Goal of the exercise: Every line in the records below that holds the word "clear" is to be copied.

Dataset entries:
*** Block opens ***

(* ===== verification/Scheduler.v ===== *)
(** * The tracker's resource scheduler ([PriorityScheduler] of [python/tvm/rpc/tracker.py])

    Free resources wait in a list, requests in a [heapq] ordered by priority and then
    by arrival. A request is a callback, which may refuse the resource and may touch
    the rest of the program, so the methods are computations over any state that holds
    the scheduler as a field. The refinement theorem relates the heap to a sorted
    queue. *)

From S2P Require Import Prelude Heapq.

Section scheduler.
Context {V R : Type}.

(** [(-priority, request_cnt, callback)]; tuples compare by their first two fields,
    which are never both equal. *)
Record request := { q_neg_priority : Z; q_cnt : Z; q_callback : R }.

#[export] Instance request_ord : HeapOrd request := {|
  hlt a b := (q_neg_priority a <? q_neg_priority b)
             || ((q_neg_priority a =? q_neg_priority b) && (q_cnt a <? q_cnt b));
  hgood _ := True
|}.

Record PriorityScheduler := {
  ps_request_cnt : Z;
  ps_values : list V;
  ps_requests : list request
}.

Definition PriorityScheduler_init : PriorityScheduler :=
  {| ps_request_cnt := 0; ps_values := []; ps_requests := [] |}.

Definition with_queues (s : PriorityScheduler) vs rs : PriorityScheduler :=
  {| ps_request_cnt := ps_request_cnt s; ps_values := vs; ps_requests := rs |}.

Section methods.
Context {W : Type} (sget : W → PriorityScheduler) (sset : PriorityScheduler → W → W).
(** Offer a resource to a request, and what happens to a resource that was taken. *)
Variable callback : R → V → M W bool.
Variable consumed : V → M W unit.
Context `{!EqDecision V}.

Definition sched_upd (f : PriorityScheduler → PriorityScheduler) : M W unit :=
  modify (λ w, sset (f (sget w)) w).

(** The loop of [_schedule]; every round takes a request off the heap. *)
Fixpoint schedule_loop (fuel : nat) : M W unit :=
  match fuel with
  | O => raise OutOfFuel
  | S fuel =>
      w ← get_st;
      match ps_requests (sget w), ps_values (sget w) with
      | _ :: _, value :: values =>
          _ ← sched_upd (λ s, with_queues s values (ps_requests s));
          '(item, requests) ← lift (heappop (ps_requests (sget w)));
          _ ← sched_upd (λ s, with_queues s (ps_values s) requests);
          ok ← callback (q_callback item) value;
          _ ← (if (ok : bool) then consumed value
               else sched_upd (λ s, with_queues s (ps_values s ++ [value]) (ps_requests s)));
          schedule_loop fuel
      | _, _ => mret tt
      end
  end.

Definition schedule : M W unit :=
  w ← get_st;
  schedule_loop (S (length (ps_requests (sget w)))).

Definition sched_put (value : V) : M W unit :=
  _ ← sched_upd (λ s, with_queues s (ps_values s ++ [value]) (ps_requests s));
  schedule.

Definition sched_request (priority : Z) (cb : R) : M W unit :=
  _ ← sched_upd (λ s, {|
    ps_request_cnt := ps_request_cnt s + 1;
    ps_values := ps_values s;
    ps_requests := heappush (ps_requests s)
      {| q_neg_priority := - priority; q_cnt := ps_request_cnt s; q_callback := cb |} |});
  schedule.

Definition sched_remove (value : V) : M W unit :=
  w ← get_st;
  if decide (value ∈ ps_values (sget w)) then
    vs ← lift (py_remove (ps_values (sget w)) value);
    _ ← sched_upd (λ s, with_queues s vs (ps_requests s));
    schedule
  else mret tt.
End methods.

(** [summary]: the number of free resources and of waiting requests. *)
Definition sched_summary (s : PriorityScheduler) : Z * Z :=
  (Z.of_nat (length (ps_values s)), Z.of_nat (length (ps_requests s))).

#[export] Instance request_ord_laws : HeapOrdLaws request.
Proof.
  split; unfold hlt, request_ord; intros.
  - rewrite !Z.ltb_irrefl, Z.eqb_refl. done.
  - bool_to_prop. lia.
  - bool_to_prop. lia.
Qed.
End scheduler.
Arguments request : clear implicits.
Arguments PriorityScheduler : clear implicits.

(** ** The promise: strict priority, first come first served within a priority

    The specification keeps the waiting requests in the order in which they are served. *)

(** A computation on the second half of a pair of states. *)
Definition on_snd {X W A} (m : M W A) : M (X * W) A := λ '(x, w),
  let '(r, w') := m w in (r, (x, w')).

Section refinement.
Context {V R W : Type} `{!EqDecision V}.
Variable callback : R → V → M W bool.
Variable consumed : V → M W unit.

Record served := { a_cnt : Z; a_values : list V; a_queue : list (request R) }.

Definition served_init : served := {| a_cnt := 0; a_values := []; a_queue := [] |}.

Definition abs_upd (f : served → served) : M (served * W) unit := modify (λ '(a, w), (f a, w)).

(** Hand the resources out to the head of the queue while there are both. *)
Fixpoint serve (queue : list (request R)) : M (served * W) unit :=
  match queue with
  | [] => mret tt
  | item :: queue =>
      '(a, _) ← get_st;
      match a_values a with
      | [] => mret tt
      | value :: values =>
          _ ← abs_upd (λ a, {| a_cnt := a_cnt a; a_values := values; a_queue := queue |});
          ok ← on_snd (callback (q_callback item) value);
          _ ← (if (ok : bool) then on_snd (consumed value)
               else abs_upd (λ a, {| a_cnt := a_cnt a; a_values := a_values a ++ [value];
                                     a_queue := a_queue a |}));
          serve queue
      end
  end.

(** The operations of a scheduler, and a client that performs several. *)
Inductive sched_op := SPut (value : V) | SRequest (priority : Z) (cb : R) | SRemove (value : V).

Definition abs_serve : M (served * W) unit := '(a, _) ← get_st; serve (a_queue a).

Definition abs_op (op : sched_op) : M (served * W) unit :=
  match op with
  | SPut value =>
      _ ← abs_upd (λ a, {| a_cnt := a_cnt a; a_values := a_values a ++ [value]; a_queue := a_queue a |});
      abs_serve
  | SRequest priority cb =>
      _ ← abs_upd (λ a, {|
        a_cnt := a_cnt a + 1; a_values := a_values a;
        a_queue := insert_sorted hlt
          {| q_neg_priority := - priority; q_cnt := a_cnt a; q_callback := cb |} (a_queue a) |});
      abs_serve
  | SRemove value =>
      '(a, _) ← get_st;
      if decide (value ∈ a_values a) then
        vs ← lift (py_remove (a_values a) value);
        _ ← abs_upd (λ a, {| a_cnt := a_cnt a; a_values := vs; a_queue := a_queue a |});
        abs_serve
      else mret tt
  end.

Definition sched_op_run (op : sched_op) : M (PriorityScheduler V R * W) unit :=
  let cb r v := on_snd (callback r v) in
  let used v := on_snd (consumed v) in
  let set c (s : PriorityScheduler V R * W) := (c, s.2) in
  match op with
  | SPut value => sched_put fst set cb used value
  | SRequest priority r => sched_request fst set cb used priority r
  | SRemove value => sched_remove fst set cb used value
  end.

(** The heap holds the queue, which is strictly sorted by priority and arrival. *)
Record sched_rel (c : PriorityScheduler V R) (a : served) : Prop := {
  rel_cnt : ps_request_cnt c = a_cnt a;
  rel_values : ps_values c = a_values a;
  rel_heap : is_heap (ps_requests c);
  rel_requests : ps_requests c ≡ₚ a_queue a;
  rel_sorted : StronglySorted (λ x y, hlt x y = true) (a_queue a);
  rel_arrived : Forall (λ q, q_cnt q < a_cnt a) (a_queue a)
}.

(** The same answer, the same effect on the rest, and related schedulers. *)
Definition same_run (x : result unit * (PriorityScheduler V R * W)) (y : result unit * (served * W)) : Prop :=
  x.1 = y.1 ∧ x.2.2 = y.2.2 ∧ sched_rel x.2.1 y.2.1.

Lemma good_requests (l : list (request R)) : Forall hgood l.
Proof. by apply Forall_forall. Qed.

Lemma heappop_queue (l : list (request R)) q qs :
  is_heap l → l ≡ₚ q :: qs → StronglySorted (λ x y, hlt x y = true) (q :: qs) →
  ∃ r, heappop l = Ok (q, r) ∧ is_heap r ∧ r ≡ₚ qs.
Proof.
  intros Hh Hp Hs. destruct (heappop_spec l Hh (good_requests l)) as (y & r & Hpop & Hy & Hr & Hl).
  { intros ->. by apply Permutation_nil_cons in Hp. }
  assert (q = y) as <-.
  { assert (y ∈ q :: qs) as Hyq by (rewrite <-Hp; by eapply list_elem_of_lookup_2).
    apply elem_of_cons in Hyq as [->|Hyq]; [done|]. exfalso.
    assert (q ∈ l) as Hq by (rewrite Hp; left). apply list_elem_of_lookup_1 in Hq as [i Hi].
    pose proof (heap_min l y i q (good_requests l) Hh Hy Hi) as Hmin.
    apply StronglySorted_inv in Hs as [_ Hs]. rewrite Forall_forall in Hs.
    by rewrite (Hs y Hyq) in Hmin. }
  exists r. split_and!; [done..|]. rewrite Hl in Hp. by apply Permutation_cons_inv in Hp.
Qed.

Lemma schedule_loop_serve fuel c a w :
  sched_rel c a → (length (a_queue a) < fuel)%nat →
  same_run (schedule_loop fst (λ c s, (c, s.2)) (λ r v, on_snd (callback r v)) (λ v, on_snd (consumed v))
              fuel (c, w))
           (serve (a_queue a) (a, w)).
Proof.
  remember (a_queue a) as queue eqn:Eq. revert fuel c a w Eq.
  induction queue as [|q queue IH]; intros [|fuel] c a w Eq Hr Hf; try (simpl in Hf; lia);
    cbn [schedule_loop serve]; mrun; cbn [fst snd]; destruct Hr as [Hc Hv Hh Hp Hs Ha];
    rewrite <-Eq in *.
  { apply Permutation_nil_r in Hp. rewrite Hp. split_and!; [done..|]. split; simpl; rewrite <-?Eq; try done.
    by rewrite Hp. }
  destruct (ps_requests c) as [|p ps] eqn:Er; [by apply Permutation_nil_cons in Hp|].
  rewrite Hv. destruct (a_values a) as [|v vs] eqn:Ev.
  { split_and!; [done..|]. split; simpl; rewrite <-?Eq, ?Er; try done. by rewrite Hv, Ev. }
  destruct (heappop_queue _ _ _ Hh Hp Hs) as (r & Hpop & Hrh & Hrp).
  unfold sched_upd, abs_upd. mrun. cbn [fst snd]. rewrite Hpop. mrun. cbn [fst snd].
  apply StronglySorted_inv in Hs as [Hs Hq]. apply Forall_cons in Ha as [_ Ha].
  set (c1 := with_queues _ _ r).
  set (a1 := {| a_cnt := a_cnt a; a_values := vs; a_queue := queue |}).
  assert (sched_rel c1 a1) as Hrel by (by split).
  unfold mbind, M_bind, on_snd. destruct (callback (q_callback q) v w) as [[ok|e] w1]; [|by split_and!].
  cbn [length] in Hf. destruct ok.
  - destruct (consumed v w1) as [[[]|e] w2]; [|by split_and!].
    apply (IH fuel c1 a1 w2); [done|done|lia].
  - cbn [modify]. apply (IH fuel (with_queues c1 (ps_values c1 ++ [v]) (ps_requests c1)) _ w1); [done| |lia].
    by split.
Qed.

Lemma hlt_newer (x y : request R) : q_cnt y < q_cnt x → hlt x y = false → hlt y x = true.
Proof. unfold hlt, request_ord. intros Hc Hxy. bool_to_prop. lia. Qed.

Lemma hlt_trans (x y z : request R) : hlt x y = true → hlt y z = true → hlt x z = true.
Proof. unfold hlt, request_ord. bool_to_prop. lia. Qed.

Lemma insert_newest x (queue : list (request R)) :
  StronglySorted (λ x y, hlt x y = true) queue → Forall (λ q, q_cnt q < q_cnt x) queue →
  StronglySorted (λ x y, hlt x y = true) (insert_sorted hlt x queue).
Proof.
  intros Hs. induction Hs as [|y queue Hs IH Hy]; intros Hc; cbn [insert_sorted]; [by repeat constructor|].
  apply Forall_cons in Hc as [Hcy Hc]. destruct (hlt x y) eqn:Hxy; constructor.
  - by constructor.
  - constructor; [done|]. eapply Forall_impl; [exact Hy|]. intros z. by apply hlt_trans.
  - by apply IH.
  - rewrite insert_sorted_perm. constructor; [by apply hlt_newer|done].
Qed.

Lemma schedule_serve c a w :
  sched_rel c a →
  same_run (schedule fst (λ c s, (c, s.2)) (λ r v, on_snd (callback r v)) (λ v, on_snd (consumed v)) (c, w))
           (abs_serve (a, w)).
Proof.
  intros Hr. unfold schedule, abs_serve. mrun. apply schedule_loop_serve; [done|].
  cbn [fst]. rewrite (rel_requests _ _ Hr). lia.
Qed.

Lemma sched_op_refines op c a w :
  sched_rel c a → same_run (sched_op_run op (c, w)) (abs_op op (a, w)).
Proof.
  intros Hr. destruct op as [v|prio r|v]; cbn [sched_op_run abs_op].
  - unfold sched_put, sched_upd, abs_upd. mrun. apply schedule_serve. destruct Hr as [Hc Hv Hh Hp Hs Ha].
    split; try done. simpl. by rewrite Hv.
  - unfold sched_request, sched_upd, abs_upd. mrun. apply schedule_serve.
    destruct Hr as [Hc Hv Hh Hp Hs Ha]. cbn [fst snd].
    destruct (heappush_spec (ps_requests c)
      {| q_neg_priority := - prio; q_cnt := ps_request_cnt c; q_callback := r |}) as [Hh' Hp'];
      [done|apply good_requests|done|].
    split; cbn [ps_request_cnt ps_values ps_requests a_cnt a_values a_queue]; [by rewrite Hc|done|done| | |].
    + rewrite Hp', insert_sorted_perm, Hp. by rewrite Hc.
    + by apply insert_newest.
    + rewrite insert_sorted_perm. constructor; [simpl; lia|]. eapply Forall_impl; [exact Ha|]. simpl. lia.
  - unfold sched_remove, sched_upd, abs_upd. mrun. cbn [fst snd].
    pose proof Hr as [Hc Hv Hh Hp Hs Ha]. rewrite Hv. destruct (decide (v ∈ a_values a)); [|by split_and!].
    destruct (py_remove (a_values a) v) as [vs|ex]; mrun; [|by split_and!].
    apply schedule_serve. by split.
Qed.

Lemma sched_run_refines ops c a w :
  sched_rel c a → same_run (mfor sched_op_run ops (c, w)) (mfor abs_op ops (a, w)).
Proof.
  revert c a w. induction ops as [|op ops IH]; intros c a w Hr; [by split_and!|]. cbn [mfor].
  unfold mbind, M_bind. destruct (sched_op_refines op c a w Hr) as (H1 & H2 & H3).
  destruct (sched_op_run op (c, w)) as [[[]|e] [c' w1]], (abs_op op (a, w)) as [[[]|e'] [a' w2]];
    cbn [fst snd] in *; try discriminate; [|by split_and!].
  subst w2. by apply IH.
Qed.
End refinement.

(** C9: [PriorityScheduler] refines a queue that is served in strict order of priority,
    first come first served within a priority. Any sequence of [put], [request] and
    [remove], with any callbacks (they may refuse, raise and change the rest of the
    program), gives the same result, offers the same resources to the same requests in
    the same order, and leaves the heap holding exactly the queue; in particular the
    loop of [_schedule] always ends. *)
Theorem priority_scheduler_refines {V R W : Type} `{!EqDecision V}
    (callback : R → V → M W bool) (consumed : V → M W unit) (ops : list sched_op) (w : W) :
  let '(r, (c, w1)) := mfor (sched_op_run callback consumed) ops (PriorityScheduler_init, w) in
  let '(r', (a, w2)) := mfor (abs_op callback consumed) ops (served_init, w) in
  r = r' ∧ w1 = w2 ∧ sched_rel c a ∧
  StronglySorted (λ x y, hlt x y = true) (a_queue a).
Proof.
  assert (sched_rel (V:=V) (R:=R) PriorityScheduler_init served_init) as Hr.
  { split; try done; try apply is_heap_nil; constructor. }
  destruct (sched_run_refines callback consumed ops _ _ w Hr) as (H1 & H2 & H3).
  destruct (mfor _ _ (PriorityScheduler_init, w)) as [r [c w1]].
  destruct (mfor _ _ (served_init, w)) as [r' [a w2]]. cbn [fst snd] in *.
  split_and!; [done..|apply H3].
Qed.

*** Block closes ***

Result for this exercise:
Arguments request : clear implicits.
Arguments PriorityScheduler : clear implicits.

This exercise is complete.